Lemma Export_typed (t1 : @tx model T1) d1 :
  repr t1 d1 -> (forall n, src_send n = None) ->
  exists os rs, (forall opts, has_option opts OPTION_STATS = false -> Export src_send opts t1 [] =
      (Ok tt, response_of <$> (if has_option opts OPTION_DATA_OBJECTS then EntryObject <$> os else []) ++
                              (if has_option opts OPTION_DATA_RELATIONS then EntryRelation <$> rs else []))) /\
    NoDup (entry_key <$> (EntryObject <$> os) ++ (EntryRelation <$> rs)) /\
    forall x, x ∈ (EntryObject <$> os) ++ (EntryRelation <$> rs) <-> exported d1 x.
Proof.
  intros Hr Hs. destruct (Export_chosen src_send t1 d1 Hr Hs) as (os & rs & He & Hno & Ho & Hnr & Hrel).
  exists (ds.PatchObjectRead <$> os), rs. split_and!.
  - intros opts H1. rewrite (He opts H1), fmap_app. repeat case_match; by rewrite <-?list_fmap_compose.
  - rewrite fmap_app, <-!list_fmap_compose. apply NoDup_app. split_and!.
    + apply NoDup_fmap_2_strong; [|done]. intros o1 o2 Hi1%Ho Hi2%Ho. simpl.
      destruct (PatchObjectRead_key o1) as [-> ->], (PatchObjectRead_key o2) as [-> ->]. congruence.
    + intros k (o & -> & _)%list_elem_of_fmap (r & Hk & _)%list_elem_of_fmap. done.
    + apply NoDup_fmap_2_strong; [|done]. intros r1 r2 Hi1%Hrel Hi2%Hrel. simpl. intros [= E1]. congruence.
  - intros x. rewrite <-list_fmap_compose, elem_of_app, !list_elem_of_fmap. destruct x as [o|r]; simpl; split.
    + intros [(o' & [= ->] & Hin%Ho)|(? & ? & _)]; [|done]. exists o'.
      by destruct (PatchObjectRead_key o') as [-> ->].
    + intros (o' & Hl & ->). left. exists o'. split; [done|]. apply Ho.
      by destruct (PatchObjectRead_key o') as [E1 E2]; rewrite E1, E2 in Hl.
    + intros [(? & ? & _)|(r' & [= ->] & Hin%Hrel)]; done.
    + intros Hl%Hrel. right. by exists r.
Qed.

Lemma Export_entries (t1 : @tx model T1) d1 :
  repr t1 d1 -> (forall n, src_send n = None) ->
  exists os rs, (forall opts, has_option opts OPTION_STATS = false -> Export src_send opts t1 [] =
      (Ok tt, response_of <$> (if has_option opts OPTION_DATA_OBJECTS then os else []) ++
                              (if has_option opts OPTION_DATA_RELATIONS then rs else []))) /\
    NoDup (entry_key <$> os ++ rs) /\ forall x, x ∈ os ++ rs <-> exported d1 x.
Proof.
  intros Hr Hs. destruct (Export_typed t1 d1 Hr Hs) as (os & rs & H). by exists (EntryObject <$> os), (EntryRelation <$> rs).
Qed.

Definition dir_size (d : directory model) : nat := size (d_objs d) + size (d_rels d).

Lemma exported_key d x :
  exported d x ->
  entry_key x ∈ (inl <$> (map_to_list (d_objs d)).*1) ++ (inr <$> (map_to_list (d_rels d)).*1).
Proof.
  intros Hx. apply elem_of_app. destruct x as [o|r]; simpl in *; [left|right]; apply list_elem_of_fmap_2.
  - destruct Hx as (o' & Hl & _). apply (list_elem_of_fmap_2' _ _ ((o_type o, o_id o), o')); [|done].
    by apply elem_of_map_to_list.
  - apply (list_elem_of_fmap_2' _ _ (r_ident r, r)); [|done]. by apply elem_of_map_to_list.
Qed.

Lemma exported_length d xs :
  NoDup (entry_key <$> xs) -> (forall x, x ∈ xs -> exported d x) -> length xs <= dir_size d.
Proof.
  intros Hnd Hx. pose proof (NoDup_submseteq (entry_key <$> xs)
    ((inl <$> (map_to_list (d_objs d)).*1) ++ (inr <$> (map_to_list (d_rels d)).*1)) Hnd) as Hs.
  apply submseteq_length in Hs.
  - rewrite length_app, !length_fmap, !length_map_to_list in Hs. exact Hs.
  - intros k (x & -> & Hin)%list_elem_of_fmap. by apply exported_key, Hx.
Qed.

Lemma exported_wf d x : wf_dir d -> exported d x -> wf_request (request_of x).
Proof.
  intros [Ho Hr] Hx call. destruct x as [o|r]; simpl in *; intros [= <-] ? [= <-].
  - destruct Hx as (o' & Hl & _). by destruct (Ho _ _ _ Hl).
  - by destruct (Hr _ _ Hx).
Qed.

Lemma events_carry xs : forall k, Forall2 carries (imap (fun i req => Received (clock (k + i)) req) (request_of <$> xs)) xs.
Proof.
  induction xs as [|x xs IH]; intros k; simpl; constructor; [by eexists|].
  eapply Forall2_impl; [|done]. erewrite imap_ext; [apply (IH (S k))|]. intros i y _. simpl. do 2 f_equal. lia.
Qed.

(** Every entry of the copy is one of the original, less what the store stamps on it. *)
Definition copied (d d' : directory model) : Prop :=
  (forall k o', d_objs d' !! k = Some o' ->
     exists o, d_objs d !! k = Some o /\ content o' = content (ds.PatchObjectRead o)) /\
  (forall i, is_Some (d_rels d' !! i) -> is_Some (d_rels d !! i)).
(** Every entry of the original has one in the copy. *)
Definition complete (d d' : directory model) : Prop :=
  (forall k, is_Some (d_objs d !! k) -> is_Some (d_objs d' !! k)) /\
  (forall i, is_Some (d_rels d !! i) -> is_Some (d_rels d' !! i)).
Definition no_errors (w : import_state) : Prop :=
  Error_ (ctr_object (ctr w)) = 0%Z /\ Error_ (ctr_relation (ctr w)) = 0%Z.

=-=-=

Where the line containing "(** Every entry of the original" appears in the records above, begin copying and continue through the last line; copy each line exactly and include no others.

> _EXERCISE SOLUTION_:
(** Every entry of the original has one in the copy. *)
Definition complete (d d' : directory model) : Prop :=
  (forall k, is_Some (d_objs d !! k) -> is_Some (d_objs d' !! k)) /\
  (forall i, is_Some (d_rels d !! i) -> is_Some (d_rels d' !! i)).
Definition no_errors (w : import_state) : Prop :=
  Error_ (ctr_object (ctr w)) = 0%Z /\ Error_ (ctr_relation (ctr w)) = 0%Z.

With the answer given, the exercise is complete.